Za mną rozlega się chrząknięcie i gdy się oglądam, widzę Cheeseburgera, który nachalnie wpatruje się w pudło ze słodyczami. Spoglądam ze wściekłością na Cl, Dotykaczkę Ramion, i wyciągam cały rządek chapssalttoków.
- Częstuj się, Cheeseburger.
Patrzy na mnie ze zdumieniem, ale z drugiej strony, on zawsze tak patrzy.
- Wow, dzięki, Youngjae. - Bierze ciasteczka i odchodzi ciężkim krokiem ku klatce schodowej.
- A gdzie ty leziesz z tymi ciastkami!?
- Lepiej chodźmy w jakieś ustronniejsze miejsce - propunuje Zelo, z poirytowaniem zerkając na Cl. Łapie moją przesyłkę i wnosi na górę. Zawsze przygotowany, ma w lodówce świerze mleko. Wszyscy składają mi życzenia z okazji urodzin i stukamy się szklaneczkami. A potem napychamy, aż nam brzuchy pękają.
- Mniam - mlaszcze Dae z podłogi.
- Mówiłem ci - rzuca Zelo, wylizując pozostałe resztki po ciastku.
- Głupio, że my nic dla ciebie nie mamy. - Himchan opada ciężko na łóżko. - Ale dzięki za poczęstunek.
Uśmiecham się.
- Cała przyjemność po mojej stronie.
- Chciałem ci to dać przy obiedzie - odzywa się Dae, podnosząc się z podłogi. - Ale w sumie teraz też mogę. - Sięga do swojego plecaka.
- Ale ty przecież nienawidzisz urodzin! - dziwię się.
- Jeszcze mi nie dziękuj. I wcale nie nienawidzę, tylko nie obchodzę własnych. Przepraszam, że nie jest opakowany. - Podaje mi kołonotatnik.
Jestem zaskoczony i zmieszany.
- Uhm... dzięki.
- Dla osób leworęcznych.

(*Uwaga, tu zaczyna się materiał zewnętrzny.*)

(** ** Escapes *)

Lemma trailing_escapes_all (p : str) :
  forallb (fun c => Ascii.eqb c "\"%char) p = true ->
  trailing_escapes p = length p.
Proof.
  destruct p as [|c tl]; [reflexivity|]. intros H.
  cbn [trailing_escapes]. rewrite H. reflexivity.
Qed.

(** The last atom is a lone [\] exactly when the pattern ends with an odd
    number of [\]. *)
Lemma ends_with_lone_escape_odd (p : str) :
  ends_with_lone_escape p = Nat.odd (trailing_escapes p).
Proof.
  remember (length p) as n eqn:Hn. revert p Hn.
  induction n as [n IH] using lt_wf_ind. intros p ->.
  destruct p as [|c [|d rest]].
  - reflexivity.
  - cbn. destruct (Ascii.eqb c "\"%char); reflexivity.
  - assert (IHrest : ends_with_lone_escape rest = Nat.odd (trailing_escapes rest))
      by (apply (IH (length rest)); [cbn [length]; lia|reflexivity]).
    assert (IHtail : ends_with_lone_escape (d :: rest) =
                     Nat.odd (trailing_escapes (d :: rest)))
      by (apply (IH (length (d :: rest))); [cbn [length]; lia|reflexivity]).
    change (ends_with_lone_escape (c :: d :: rest)) with
      (if Ascii.eqb c "\"%char then ends_with_lone_escape rest
       else if in_chars d (lit "?*+") then ends_with_lone_escape rest
       else ends_with_lone_escape (d :: rest)).
    change (trailing_escapes (c :: d :: rest)) with
      (if Ascii.eqb c "\"%char
          && forallb (fun c => Ascii.eqb c "\"%char) (d :: rest)
       then length (c :: d :: rest)
       else trailing_escapes (d :: rest)).
    assert (Htail : forallb (fun c => Ascii.eqb c "\"%char) (d :: rest) = false ->
                    trailing_escapes (d :: rest) = trailing_escapes rest).
    { intros H. cbn [trailing_escapes]. rewrite H. reflexivity. }
    destruct (Ascii.eqb c "\"%char); cbn [andb].
    + destruct (forallb _ (d :: rest)) eqn:Hall.
      * rewrite IHrest. cbn [forallb] in Hall.
        apply andb_true_iff in Hall. destruct Hall as [_ Hall].
        rewrite (trailing_escapes_all rest Hall). cbn [length].
        rewrite Nat.odd_succ, Nat.even_succ. reflexivity.
      * rewrite IHrest, Htail by reflexivity. reflexivity.
    + destruct (in_chars d (lit "?*+")) eqn:Hq; [|exact IHtail].
      rewrite IHrest, Htail; [reflexivity|].
      cbn [forallb]. destruct (in_quantifiers d Hq) as [->|[->| ->]];
        reflexivity.
Qed.

Section LoneEscape.

Variable v : str -> str -> bool.
Variable base : str -> bool.

Hypothesis v_unfold : forall r s, v r s = core_value v base r s.

Lemma lone_escape_needs_backslash (p s : str) :
  ends_with_lone_escape p = true -> ~ In "\"%char s -> v p s = false.
Proof.
  remember (depth p s) as k eqn:Hk. revert p s Hk.
  induction k as [k IH] using lt_wf_ind. intros p s -> Hlone Hs.
  assert (IH' : forall p' s', depth p' s' < depth p s ->
                  ends_with_lone_escape p' = true -> ~ In "\"%char s' ->
                  v p' s' = false)
    by (intros p' s' Hlt; apply (IH _ Hlt); reflexivity).
  clear IH. rewrite v_unfold.
  assert (Htl : forall x s', s = x :: s' -> ~ In "\"%char s')
    by (intros x s' -> Hin; apply Hs; right; exact Hin).
  assert (Hsame : forall s', depth p s' < depth p s -> ~ In "\"%char s' ->
                    v p s' = false)
    by (intros s' Hlt Hs'; apply IH'; assumption).
  destruct p as [|c [|d rest]]; cbn [core_value ends_with_lone_escape] in *.
  - discriminate.
  - destruct s as [|x s']; [reflexivity|].
    apply Ascii.eqb_eq in Hlone. subst c.
    assert (Hx : regex_match "\"%char x = false).
    { unfold regex_match. change (Ascii.eqb "\"%char "."%char) with false.
      cbv iota. apply Ascii.eqb_neq. intros <-. apply Hs. left.
      reflexivity. }
    rewrite Hx. reflexivity.
  - destruct (Ascii.eqb c "\"%char).
    + destruct s as [|x s']; [reflexivity|].
      rewrite (IH' rest s'); [apply andb_false_r|smaller|exact Hlone|eauto].
    + destruct (in_chars d (lit "?*+")).
      * rewrite (IH' rest s); [|smaller|exact Hlone|exact Hs].
        rewrite andb_false_r.
        destruct s as [|x s']; [reflexivity|].
        rewrite (IH' rest s'); [|smaller|exact Hlone|eauto].
        rewrite (Hsame s'); [|smaller|eauto].
        rewrite andb_false_r. cbn [orb]. apply andb_false_r.
      * destruct s as [|x s']; [reflexivity|].
        rewrite (IH' (d :: rest) s'); [apply andb_false_r|smaller|
                                        exact Hlone|eauto].
Qed.

End LoneEscape.

Lemma lone_escape_full (s : str) :
  result (regex_match_full (lit "\") s) =
  Ret match s with
      | [x] => Ascii.eqb "\"%char x
      | _ => false
      end.
Proof.
  rewrite regex_match_full_result, full_value_unfold. f_equal.
  change (lit "\") with ["\"%char]. cbn [core_value].
  destruct s as [|x s']; [reflexivity|].
  rewrite full_value_unfold. cbn [core_value]. unfold regex_match.
  change (Ascii.eqb "\"%char "."%char) with false. cbv iota.
  destruct s'; cbn [truthy negb]; [apply andb_true_r|apply andb_false_r].
Qed.

Lemma lone_escape_prefix (s : str) :
  result (regex_match_prefix (lit "\") s) =
  Ret match s with
      | x :: _ => Ascii.eqb "\"%char x
      | [] => false
      end.
Proof.
  rewrite regex_match_prefix_result, prefix_value_unfold. f_equal.
  change (lit "\") with ["\"%char]. cbn [core_value].
  destruct s as [|x s']; [reflexivity|].
  rewrite prefix_value_unfold. cbn [core_value]. unfold regex_match.
  change (Ascii.eqb "\"%char "."%char) with false. cbv iota.
  apply andb_true_r.
Qed.

Lemma ends_with_lone_escape_last (p : str) :
  ends_with_lone_escape p = true -> exists q, p = q ++ ["\"%char].
Proof.
  remember (length p) as n eqn:Hn. revert p Hn.
  induction n as [n IH] using lt_wf_ind. intros p -> Hlone.
  assert (IH' : forall p', length p' < length p ->
                  ends_with_lone_escape p' = true ->
                  exists q, p' = q ++ ["\"%char])
    by (intros p' Hlt; apply (IH _ Hlt); reflexivity).
  destruct p as [|c [|d rest]]; cbn [ends_with_lone_escape] in Hlone.
  - discriminate.
  - apply Ascii.eqb_eq in Hlone. subst c. exists []. reflexivity.
  - assert (Hrest : ends_with_lone_escape rest = true ->
                    exists q, c :: d :: rest = q ++ ["\"%char]).
    { intros H. destruct (IH' rest) as [q ->]; [cbn [length]; lia|exact H|].
      exists (c :: d :: q). reflexivity. }
    destruct (Ascii.eqb c "\"%char); [exact (Hrest Hlone)|].
    destruct (in_chars d (lit "?*+")); [exact (Hrest Hlone)|].
    destruct (IH' (d :: rest)) as [q Hq]; [cbn [length]; lia|exact Hlone|].
    exists (c :: q). rewrite Hq. reflexivity.
Qed.

Lemma lone_escape_search (p s : str) :
  ends_with_lone_escape p = true -> ~ In "\"%char s ->
  result (regex_search p s) = Ret false.
Proof.
  intros Hlone Hs.
  assert (He : endswith p (lit "$") = false).
  { destruct (ends_with_lone_escape_last p Hlone) as [q ->].
    unfold endswith. rewrite rev_app_distr. reflexivity. }
  unfold regex_search, regex_search_with. rewrite He, andb_false_r.
  destruct p as [|c tl]; [discriminate|]. cbn [truthy negb].
  destruct (startswith (c :: tl) (lit "^")) eqn:Hstart.
  - destruct (startswith_caret _ Hstart) as [tl' E]. injection E as -> <-.
    rewrite slice_from_1, regex_match_prefix_result. f_equal.
    apply (lone_escape_needs_backslash _ _ prefix_value_unfold); [|exact Hs].
    rewrite ends_with_lone_escape_odd in Hlone |- *. exact Hlone.
  - apply (scan_range _ (len s)).
    + intros i. apply regex_match_prefix_returns.
    + intros i _. rewrite regex_match_prefix_result, slice_from_nat. f_equal.
      apply (lone_escape_needs_backslash _ _ prefix_value_unfold);
        [exact Hlone|].
      intros Hin. apply Hs. rewrite <- (firstn_skipn i s).
      apply in_or_app. right. exact Hin.
Qed.

(** C3, as amended.  A pattern that ends in a lone [\] never raises: the
    core matchers and [regex_search] return a boolean on every subject.  The
    lone [\] is matched as a plain literal: against the remaining pattern
    [\] the full matcher returns true exactly on the subject [\] and the
    prefix matcher exactly on the subjects that start with [\]; so the core
    matchers and [regex_search] return false on every subject that holds no
    [\]. *)
Theorem lone_escape_is_a_literal (p s : str) :
  ends_with_lone_escape p = true ->
  (returns (regex_match_full p s)
   /\ returns (regex_match_prefix p s)
   /\ returns (regex_search p s))
  /\ (~ In "\"%char s ->
      result (regex_match_full p s) = Ret false
      /\ result (regex_match_prefix p s) = Ret false
      /\ result (regex_search p s) = Ret false)
  /\ result (regex_match_full (lit "\") s) =
     Ret match s with
         | [x] => Ascii.eqb "\"%char x
         | _ => false
         end
  /\ result (regex_match_prefix (lit "\") s) =
     Ret match s with
         | x :: _ => Ascii.eqb "\"%char x
         | [] => false
         end.
Proof.
  intros Hlone. split; [|split; [|split]].
  - split; [apply regex_match_full_returns|].
    split; [apply regex_match_prefix_returns|apply regex_search_returns].
  - intros Hs. rewrite regex_match_full_result, regex_match_prefix_result.
    rewrite (lone_escape_needs_backslash _ _ full_value_unfold) by assumption.
    rewrite (lone_escape_needs_backslash _ _ prefix_value_unfold)
      by assumption.
    split; [reflexivity|]. split; [reflexivity|].
    apply lone_escape_search; assumption.
  - apply lone_escape_full.
  - apply lone_escape_prefix.
Qed.

Lemma lone_escape_is_a_literal_witness :
  ends_with_lone_escape (lit "ab\") = true
  /\ (~ In "\"%char (lit "abc") ->
      result (regex_match_full (lit "ab\") (lit "abc")) = Ret false
      /\ result (regex_match_prefix (lit "ab\") (lit "abc")) = Ret false
      /\ result (regex_search (lit "ab\") (lit "abc")) = Ret false).
Proof.
  split; [reflexivity|].
  refine (proj1 (proj2 (lone_escape_is_a_literal (lit "ab\") (lit "abc") _))).
  reflexivity.
Defined.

Widzisz? - Przekłada kartki. - Twój stary notes prawie cały zapisałeś notatkami i recenzjami filmowymi, więc pomyślałem, że wkrótce będziesz potrzebował nowego.
- Jest super.
- Wiem, że to niewiele...
- Nie. To idealny prezent. Dzięki.
Zaczyna ogryzać najmniejszy palec, po czym oboje uśmiechamy się do siebie.
- Och, Daehyun, jakie to słodkie - naigrawa się Bang.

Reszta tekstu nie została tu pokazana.